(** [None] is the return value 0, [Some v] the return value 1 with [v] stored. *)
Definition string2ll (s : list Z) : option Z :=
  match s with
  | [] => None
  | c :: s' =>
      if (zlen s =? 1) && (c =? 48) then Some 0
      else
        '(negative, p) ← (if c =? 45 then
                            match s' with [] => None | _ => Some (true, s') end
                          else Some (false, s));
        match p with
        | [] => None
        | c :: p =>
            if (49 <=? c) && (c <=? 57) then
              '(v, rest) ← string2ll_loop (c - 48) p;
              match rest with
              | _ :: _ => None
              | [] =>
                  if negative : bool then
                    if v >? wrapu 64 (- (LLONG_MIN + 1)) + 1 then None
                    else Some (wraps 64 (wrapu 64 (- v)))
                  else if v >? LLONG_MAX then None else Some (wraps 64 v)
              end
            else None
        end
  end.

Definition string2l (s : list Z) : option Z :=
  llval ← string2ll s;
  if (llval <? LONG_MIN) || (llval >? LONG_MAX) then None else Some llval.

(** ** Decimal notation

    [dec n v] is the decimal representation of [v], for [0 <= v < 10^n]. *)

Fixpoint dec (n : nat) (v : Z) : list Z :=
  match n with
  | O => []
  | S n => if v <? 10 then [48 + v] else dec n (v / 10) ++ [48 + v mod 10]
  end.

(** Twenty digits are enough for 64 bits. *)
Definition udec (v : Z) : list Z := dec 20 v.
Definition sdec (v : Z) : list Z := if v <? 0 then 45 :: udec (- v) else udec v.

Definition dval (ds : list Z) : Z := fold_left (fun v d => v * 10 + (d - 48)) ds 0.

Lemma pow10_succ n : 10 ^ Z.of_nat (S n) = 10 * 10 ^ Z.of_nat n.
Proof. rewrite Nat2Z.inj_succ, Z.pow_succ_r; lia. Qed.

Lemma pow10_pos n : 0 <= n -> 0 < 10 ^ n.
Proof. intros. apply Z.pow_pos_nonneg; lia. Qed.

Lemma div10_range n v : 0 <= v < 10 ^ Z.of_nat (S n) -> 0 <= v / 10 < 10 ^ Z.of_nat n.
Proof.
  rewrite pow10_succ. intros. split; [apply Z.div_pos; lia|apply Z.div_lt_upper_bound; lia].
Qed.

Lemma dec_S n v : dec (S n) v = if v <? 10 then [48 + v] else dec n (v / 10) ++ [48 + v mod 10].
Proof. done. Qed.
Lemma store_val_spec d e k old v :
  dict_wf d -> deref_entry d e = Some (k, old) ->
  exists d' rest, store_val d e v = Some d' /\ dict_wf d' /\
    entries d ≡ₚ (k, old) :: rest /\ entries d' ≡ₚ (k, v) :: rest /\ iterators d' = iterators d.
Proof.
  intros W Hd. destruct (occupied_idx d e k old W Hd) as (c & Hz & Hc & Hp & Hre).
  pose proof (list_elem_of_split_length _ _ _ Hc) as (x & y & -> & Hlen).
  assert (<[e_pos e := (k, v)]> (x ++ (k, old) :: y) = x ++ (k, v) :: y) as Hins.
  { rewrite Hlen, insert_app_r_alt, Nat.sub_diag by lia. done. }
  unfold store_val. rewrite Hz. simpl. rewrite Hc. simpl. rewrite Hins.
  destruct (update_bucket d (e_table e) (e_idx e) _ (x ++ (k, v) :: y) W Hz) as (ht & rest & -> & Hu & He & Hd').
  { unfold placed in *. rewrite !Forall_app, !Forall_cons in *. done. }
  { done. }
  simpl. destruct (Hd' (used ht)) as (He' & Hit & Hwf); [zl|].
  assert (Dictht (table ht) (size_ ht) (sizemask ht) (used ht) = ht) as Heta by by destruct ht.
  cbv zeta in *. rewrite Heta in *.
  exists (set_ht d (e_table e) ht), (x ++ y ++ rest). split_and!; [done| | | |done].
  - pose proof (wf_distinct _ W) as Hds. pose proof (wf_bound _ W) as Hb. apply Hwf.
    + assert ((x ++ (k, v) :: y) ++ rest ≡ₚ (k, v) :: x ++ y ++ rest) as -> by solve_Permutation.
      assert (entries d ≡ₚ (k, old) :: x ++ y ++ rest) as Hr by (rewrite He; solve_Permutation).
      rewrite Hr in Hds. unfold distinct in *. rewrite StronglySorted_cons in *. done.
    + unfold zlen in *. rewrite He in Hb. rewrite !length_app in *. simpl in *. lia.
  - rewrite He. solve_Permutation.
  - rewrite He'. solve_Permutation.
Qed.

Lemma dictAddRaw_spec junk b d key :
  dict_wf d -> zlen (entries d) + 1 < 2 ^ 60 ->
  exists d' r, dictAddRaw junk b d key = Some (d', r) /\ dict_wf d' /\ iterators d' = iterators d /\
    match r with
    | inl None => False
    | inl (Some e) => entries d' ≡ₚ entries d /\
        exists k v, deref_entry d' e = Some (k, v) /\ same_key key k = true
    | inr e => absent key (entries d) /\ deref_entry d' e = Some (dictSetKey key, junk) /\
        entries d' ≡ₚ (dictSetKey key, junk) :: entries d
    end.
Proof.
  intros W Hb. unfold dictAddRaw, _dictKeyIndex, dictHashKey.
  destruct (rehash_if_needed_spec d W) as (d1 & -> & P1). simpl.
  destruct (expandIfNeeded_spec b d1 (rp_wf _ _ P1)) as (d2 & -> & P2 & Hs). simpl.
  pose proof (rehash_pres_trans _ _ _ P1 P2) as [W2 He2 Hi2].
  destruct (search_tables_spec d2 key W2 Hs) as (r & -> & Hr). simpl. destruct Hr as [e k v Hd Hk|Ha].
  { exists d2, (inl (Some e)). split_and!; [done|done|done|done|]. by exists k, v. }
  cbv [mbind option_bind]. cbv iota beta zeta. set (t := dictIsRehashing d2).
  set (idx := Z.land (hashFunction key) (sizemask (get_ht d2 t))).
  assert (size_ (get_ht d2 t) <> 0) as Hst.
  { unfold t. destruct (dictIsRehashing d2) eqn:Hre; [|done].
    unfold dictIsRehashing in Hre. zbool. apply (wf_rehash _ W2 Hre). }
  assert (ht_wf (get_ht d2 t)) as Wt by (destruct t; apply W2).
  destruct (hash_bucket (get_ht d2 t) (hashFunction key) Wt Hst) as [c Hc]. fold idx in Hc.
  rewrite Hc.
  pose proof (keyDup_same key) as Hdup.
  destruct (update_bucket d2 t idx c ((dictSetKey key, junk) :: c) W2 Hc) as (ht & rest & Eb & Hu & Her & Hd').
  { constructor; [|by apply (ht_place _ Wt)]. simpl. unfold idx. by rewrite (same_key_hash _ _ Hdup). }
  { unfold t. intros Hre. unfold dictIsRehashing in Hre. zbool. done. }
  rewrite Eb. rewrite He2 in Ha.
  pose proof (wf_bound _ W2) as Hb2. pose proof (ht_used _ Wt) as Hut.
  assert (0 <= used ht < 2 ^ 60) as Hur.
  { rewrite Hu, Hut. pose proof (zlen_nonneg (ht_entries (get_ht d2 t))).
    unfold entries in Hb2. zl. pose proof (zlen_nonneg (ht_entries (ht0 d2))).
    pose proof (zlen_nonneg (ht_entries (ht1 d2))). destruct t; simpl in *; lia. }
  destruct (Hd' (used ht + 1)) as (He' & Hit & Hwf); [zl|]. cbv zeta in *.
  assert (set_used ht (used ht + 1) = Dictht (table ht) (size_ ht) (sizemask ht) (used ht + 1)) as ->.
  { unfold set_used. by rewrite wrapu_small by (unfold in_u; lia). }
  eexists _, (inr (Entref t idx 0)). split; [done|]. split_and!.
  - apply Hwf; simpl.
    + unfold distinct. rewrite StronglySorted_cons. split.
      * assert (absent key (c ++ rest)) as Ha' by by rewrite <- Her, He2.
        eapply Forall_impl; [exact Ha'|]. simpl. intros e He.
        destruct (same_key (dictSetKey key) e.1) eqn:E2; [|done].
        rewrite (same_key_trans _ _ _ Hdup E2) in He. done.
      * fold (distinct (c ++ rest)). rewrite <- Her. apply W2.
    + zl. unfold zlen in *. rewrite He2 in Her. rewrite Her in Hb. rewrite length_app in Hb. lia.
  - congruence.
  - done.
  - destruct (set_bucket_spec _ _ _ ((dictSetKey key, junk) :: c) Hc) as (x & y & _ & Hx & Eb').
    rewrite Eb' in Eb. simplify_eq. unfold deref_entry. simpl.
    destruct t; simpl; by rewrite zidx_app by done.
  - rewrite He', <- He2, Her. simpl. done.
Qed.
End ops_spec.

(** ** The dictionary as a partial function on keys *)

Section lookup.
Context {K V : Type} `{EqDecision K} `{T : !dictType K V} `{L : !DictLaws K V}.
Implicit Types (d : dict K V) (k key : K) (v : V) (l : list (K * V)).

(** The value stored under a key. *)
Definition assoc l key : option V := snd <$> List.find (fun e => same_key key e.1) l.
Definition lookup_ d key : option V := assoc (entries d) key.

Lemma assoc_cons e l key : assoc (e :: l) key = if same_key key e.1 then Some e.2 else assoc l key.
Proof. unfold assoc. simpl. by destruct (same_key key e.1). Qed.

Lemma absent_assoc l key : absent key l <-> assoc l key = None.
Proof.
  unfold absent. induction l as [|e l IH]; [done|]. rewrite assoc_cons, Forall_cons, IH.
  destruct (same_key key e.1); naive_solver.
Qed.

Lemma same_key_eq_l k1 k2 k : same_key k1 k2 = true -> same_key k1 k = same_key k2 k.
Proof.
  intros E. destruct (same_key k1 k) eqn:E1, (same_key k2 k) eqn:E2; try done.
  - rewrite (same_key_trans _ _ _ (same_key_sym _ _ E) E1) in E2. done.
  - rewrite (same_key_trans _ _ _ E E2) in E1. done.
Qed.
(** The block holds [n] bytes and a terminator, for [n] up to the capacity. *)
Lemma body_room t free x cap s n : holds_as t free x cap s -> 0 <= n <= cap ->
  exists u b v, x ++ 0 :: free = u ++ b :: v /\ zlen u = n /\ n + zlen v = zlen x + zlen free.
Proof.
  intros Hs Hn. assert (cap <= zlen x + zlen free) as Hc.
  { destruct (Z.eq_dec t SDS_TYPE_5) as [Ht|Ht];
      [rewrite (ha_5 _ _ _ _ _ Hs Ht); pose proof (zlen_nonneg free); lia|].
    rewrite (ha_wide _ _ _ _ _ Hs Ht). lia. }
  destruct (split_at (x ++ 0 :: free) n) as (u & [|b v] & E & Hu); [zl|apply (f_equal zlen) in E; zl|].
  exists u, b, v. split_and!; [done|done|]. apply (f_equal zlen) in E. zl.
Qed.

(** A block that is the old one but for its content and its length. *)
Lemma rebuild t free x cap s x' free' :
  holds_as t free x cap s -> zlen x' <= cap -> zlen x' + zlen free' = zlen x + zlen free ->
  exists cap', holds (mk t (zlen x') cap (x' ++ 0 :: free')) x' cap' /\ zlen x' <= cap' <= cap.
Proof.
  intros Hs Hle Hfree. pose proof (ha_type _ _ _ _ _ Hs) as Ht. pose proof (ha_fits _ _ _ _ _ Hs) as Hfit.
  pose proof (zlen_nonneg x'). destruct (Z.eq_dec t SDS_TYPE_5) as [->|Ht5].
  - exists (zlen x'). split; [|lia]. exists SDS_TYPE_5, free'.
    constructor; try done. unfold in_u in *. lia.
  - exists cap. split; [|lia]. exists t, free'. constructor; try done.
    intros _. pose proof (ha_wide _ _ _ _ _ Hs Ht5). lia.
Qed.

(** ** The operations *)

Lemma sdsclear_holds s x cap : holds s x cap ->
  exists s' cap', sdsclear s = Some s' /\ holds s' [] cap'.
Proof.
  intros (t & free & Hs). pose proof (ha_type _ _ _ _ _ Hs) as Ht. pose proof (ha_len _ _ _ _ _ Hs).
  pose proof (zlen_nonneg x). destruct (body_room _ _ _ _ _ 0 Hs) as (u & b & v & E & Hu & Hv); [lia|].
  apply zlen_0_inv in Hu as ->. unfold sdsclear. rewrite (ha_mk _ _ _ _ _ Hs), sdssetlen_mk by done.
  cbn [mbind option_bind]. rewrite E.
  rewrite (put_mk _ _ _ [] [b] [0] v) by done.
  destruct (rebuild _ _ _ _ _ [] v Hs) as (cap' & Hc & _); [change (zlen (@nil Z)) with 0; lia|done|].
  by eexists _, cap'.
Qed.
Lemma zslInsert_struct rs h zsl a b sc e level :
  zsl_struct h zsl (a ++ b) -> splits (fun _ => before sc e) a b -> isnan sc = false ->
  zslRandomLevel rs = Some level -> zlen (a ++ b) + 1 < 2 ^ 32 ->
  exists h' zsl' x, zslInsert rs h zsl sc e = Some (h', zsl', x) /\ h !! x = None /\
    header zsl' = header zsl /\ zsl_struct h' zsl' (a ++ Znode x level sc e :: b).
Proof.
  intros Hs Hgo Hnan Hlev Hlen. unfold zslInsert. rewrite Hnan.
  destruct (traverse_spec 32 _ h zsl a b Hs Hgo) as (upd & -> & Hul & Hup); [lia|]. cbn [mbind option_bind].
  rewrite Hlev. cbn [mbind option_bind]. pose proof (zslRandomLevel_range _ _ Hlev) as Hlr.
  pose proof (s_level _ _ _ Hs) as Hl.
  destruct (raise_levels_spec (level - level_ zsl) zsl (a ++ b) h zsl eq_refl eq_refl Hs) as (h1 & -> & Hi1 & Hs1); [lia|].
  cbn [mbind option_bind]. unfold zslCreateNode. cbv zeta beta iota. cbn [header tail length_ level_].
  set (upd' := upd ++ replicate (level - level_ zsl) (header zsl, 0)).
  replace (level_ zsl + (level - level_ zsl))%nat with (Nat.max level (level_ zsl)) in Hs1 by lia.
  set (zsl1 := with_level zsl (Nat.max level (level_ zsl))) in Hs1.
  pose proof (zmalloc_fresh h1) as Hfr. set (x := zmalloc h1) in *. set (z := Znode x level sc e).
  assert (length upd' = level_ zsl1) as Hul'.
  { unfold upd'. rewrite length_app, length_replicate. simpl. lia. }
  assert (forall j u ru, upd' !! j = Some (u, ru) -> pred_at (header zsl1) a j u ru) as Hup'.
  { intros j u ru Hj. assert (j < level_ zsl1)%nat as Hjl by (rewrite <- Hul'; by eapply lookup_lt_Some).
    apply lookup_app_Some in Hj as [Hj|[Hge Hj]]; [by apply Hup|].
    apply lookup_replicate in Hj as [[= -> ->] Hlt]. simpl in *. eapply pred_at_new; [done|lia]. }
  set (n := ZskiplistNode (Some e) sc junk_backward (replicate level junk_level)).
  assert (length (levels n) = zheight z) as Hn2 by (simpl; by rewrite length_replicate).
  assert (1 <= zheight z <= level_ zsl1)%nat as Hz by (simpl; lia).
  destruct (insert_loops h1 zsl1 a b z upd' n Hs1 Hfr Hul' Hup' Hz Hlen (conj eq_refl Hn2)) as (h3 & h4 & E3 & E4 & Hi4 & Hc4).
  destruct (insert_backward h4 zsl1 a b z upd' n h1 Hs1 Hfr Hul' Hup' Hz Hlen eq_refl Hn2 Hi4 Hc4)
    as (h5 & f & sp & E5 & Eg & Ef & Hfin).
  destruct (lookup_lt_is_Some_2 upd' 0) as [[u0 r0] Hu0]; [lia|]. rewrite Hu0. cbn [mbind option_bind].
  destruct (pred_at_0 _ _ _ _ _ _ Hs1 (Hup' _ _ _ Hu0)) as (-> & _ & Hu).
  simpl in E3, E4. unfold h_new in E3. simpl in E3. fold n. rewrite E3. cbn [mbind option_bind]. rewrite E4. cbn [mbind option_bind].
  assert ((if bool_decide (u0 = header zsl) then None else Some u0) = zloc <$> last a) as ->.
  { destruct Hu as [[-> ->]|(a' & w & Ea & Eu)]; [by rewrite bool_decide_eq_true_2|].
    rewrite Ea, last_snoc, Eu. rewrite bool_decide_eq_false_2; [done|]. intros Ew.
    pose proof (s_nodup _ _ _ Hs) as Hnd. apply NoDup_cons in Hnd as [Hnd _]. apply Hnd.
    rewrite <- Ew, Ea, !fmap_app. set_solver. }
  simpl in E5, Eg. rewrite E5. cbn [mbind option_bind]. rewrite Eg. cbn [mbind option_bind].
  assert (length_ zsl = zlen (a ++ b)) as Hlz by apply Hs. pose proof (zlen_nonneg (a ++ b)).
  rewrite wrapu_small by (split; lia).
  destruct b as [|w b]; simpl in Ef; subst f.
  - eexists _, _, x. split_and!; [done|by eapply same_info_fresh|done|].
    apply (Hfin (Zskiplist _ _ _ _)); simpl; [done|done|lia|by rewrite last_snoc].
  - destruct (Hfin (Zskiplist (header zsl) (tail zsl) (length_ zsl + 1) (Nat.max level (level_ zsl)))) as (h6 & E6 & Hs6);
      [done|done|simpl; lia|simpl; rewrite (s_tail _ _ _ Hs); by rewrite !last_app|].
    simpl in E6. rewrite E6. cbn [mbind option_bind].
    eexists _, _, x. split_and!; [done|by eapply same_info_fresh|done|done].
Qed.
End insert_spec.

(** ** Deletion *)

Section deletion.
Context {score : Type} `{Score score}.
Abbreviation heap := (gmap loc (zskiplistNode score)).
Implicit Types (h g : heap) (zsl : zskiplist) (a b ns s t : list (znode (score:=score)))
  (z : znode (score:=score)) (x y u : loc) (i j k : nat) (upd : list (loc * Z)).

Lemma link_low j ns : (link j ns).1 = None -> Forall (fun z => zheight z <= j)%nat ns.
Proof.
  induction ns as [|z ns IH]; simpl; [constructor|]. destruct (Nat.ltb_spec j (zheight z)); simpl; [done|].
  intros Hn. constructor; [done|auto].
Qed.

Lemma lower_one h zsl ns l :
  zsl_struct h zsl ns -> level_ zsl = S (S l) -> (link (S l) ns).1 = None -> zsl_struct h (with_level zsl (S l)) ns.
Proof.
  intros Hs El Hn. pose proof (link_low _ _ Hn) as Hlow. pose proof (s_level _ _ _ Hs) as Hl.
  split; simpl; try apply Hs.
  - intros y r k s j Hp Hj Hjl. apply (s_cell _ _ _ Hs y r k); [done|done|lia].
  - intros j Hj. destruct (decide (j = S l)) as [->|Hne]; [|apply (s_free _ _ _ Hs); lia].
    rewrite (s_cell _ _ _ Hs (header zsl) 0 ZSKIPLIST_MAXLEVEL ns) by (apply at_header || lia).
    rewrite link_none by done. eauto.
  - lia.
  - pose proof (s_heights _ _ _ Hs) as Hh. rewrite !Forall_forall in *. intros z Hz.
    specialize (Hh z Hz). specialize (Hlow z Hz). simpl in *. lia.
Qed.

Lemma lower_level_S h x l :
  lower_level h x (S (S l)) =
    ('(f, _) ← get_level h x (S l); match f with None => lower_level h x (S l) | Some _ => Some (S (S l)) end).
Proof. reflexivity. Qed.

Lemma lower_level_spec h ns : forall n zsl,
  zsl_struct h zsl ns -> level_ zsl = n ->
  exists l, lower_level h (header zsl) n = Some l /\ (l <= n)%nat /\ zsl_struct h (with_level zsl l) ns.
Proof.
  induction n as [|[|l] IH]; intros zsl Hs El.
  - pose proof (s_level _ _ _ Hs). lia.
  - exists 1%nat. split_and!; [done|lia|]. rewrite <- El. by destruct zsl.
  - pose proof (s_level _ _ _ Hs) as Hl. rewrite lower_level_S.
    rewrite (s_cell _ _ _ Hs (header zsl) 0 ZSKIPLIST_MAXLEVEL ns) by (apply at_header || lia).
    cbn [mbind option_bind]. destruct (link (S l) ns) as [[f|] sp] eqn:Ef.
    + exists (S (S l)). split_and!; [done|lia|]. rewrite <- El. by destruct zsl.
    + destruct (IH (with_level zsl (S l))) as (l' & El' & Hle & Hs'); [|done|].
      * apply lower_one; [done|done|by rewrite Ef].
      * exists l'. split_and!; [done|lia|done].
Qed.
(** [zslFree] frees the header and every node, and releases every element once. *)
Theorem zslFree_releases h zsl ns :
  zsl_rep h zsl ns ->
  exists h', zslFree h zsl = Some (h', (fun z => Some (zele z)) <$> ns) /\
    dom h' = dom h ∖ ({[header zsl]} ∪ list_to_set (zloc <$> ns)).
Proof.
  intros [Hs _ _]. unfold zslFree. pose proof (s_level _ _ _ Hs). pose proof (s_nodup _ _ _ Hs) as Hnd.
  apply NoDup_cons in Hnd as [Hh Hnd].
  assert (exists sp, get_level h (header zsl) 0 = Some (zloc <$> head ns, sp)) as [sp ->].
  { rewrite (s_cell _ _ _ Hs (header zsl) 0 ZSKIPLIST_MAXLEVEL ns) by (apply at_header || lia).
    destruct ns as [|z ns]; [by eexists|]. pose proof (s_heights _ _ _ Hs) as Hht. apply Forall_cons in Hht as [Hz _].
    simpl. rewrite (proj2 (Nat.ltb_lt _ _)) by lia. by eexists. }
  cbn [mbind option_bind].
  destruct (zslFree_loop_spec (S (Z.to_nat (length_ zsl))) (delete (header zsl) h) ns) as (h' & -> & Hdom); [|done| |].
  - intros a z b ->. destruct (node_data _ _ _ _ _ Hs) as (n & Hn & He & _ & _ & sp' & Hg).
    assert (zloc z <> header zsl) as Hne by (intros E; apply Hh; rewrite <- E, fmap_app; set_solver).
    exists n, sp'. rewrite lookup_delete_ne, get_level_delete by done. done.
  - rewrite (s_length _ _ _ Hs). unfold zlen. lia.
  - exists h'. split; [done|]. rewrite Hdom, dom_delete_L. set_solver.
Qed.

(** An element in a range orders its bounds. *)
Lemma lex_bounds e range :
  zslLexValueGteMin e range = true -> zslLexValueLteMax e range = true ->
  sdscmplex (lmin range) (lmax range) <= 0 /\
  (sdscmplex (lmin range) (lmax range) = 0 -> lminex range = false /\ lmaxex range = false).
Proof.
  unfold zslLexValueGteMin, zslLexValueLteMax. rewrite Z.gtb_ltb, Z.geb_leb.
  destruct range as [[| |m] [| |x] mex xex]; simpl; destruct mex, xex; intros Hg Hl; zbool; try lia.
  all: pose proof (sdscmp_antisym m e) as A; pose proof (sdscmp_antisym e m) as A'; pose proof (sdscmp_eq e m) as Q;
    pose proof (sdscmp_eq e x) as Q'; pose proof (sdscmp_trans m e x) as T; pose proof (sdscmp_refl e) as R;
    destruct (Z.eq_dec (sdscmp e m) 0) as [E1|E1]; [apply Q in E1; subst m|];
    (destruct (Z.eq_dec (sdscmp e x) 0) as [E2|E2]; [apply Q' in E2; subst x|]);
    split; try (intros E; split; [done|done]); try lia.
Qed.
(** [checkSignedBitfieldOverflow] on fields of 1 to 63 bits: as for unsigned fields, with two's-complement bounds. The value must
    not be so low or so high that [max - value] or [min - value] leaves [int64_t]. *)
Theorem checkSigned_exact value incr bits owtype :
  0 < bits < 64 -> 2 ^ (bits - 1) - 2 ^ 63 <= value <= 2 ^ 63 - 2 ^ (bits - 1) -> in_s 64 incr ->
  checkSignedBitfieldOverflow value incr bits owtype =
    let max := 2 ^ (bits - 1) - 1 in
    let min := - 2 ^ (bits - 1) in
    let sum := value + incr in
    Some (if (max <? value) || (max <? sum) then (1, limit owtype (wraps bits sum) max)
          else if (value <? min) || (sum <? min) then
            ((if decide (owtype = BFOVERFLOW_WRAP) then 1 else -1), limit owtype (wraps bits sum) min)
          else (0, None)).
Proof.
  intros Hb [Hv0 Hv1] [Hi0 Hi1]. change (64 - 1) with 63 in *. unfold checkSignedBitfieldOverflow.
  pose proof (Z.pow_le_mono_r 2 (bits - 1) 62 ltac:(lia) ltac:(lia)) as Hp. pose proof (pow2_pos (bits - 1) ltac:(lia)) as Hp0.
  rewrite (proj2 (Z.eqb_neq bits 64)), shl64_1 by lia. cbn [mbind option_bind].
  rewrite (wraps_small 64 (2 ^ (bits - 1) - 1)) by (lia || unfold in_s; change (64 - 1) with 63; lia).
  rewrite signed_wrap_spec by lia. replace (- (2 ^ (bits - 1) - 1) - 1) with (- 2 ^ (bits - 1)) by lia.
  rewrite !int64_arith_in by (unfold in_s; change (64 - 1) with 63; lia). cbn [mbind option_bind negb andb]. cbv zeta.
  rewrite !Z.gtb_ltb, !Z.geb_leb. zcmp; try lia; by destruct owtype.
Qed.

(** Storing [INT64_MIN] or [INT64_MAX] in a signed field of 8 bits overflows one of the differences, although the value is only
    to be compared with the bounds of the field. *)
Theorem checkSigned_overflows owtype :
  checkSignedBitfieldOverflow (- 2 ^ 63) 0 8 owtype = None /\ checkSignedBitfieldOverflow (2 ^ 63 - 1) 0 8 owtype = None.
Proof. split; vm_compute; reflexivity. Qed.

----

The task:
Look above for the line with "exists h' zsl'"; retype exactly that line, every line after it up to the line with "destruct (raise_levels_spec (level", and that line too, nothing else.

Solution to the problem:
  exists h' zsl' x, zslInsert rs h zsl sc e = Some (h', zsl', x) /\ h !! x = None /\
    header zsl' = header zsl /\ zsl_struct h' zsl' (a ++ Znode x level sc e :: b).
Proof.
  intros Hs Hgo Hnan Hlev Hlen. unfold zslInsert. rewrite Hnan.
  destruct (traverse_spec 32 _ h zsl a b Hs Hgo) as (upd & -> & Hul & Hup); [lia|]. cbn [mbind option_bind].
  rewrite Hlev. cbn [mbind option_bind]. pose proof (zslRandomLevel_range _ _ Hlev) as Hlr.
  pose proof (s_level _ _ _ Hs) as Hl.
  destruct (raise_levels_spec (level - level_ zsl) zsl (a ++ b) h zsl eq_refl eq_refl Hs) as (h1 & -> & Hi1 & Hs1); [lia|].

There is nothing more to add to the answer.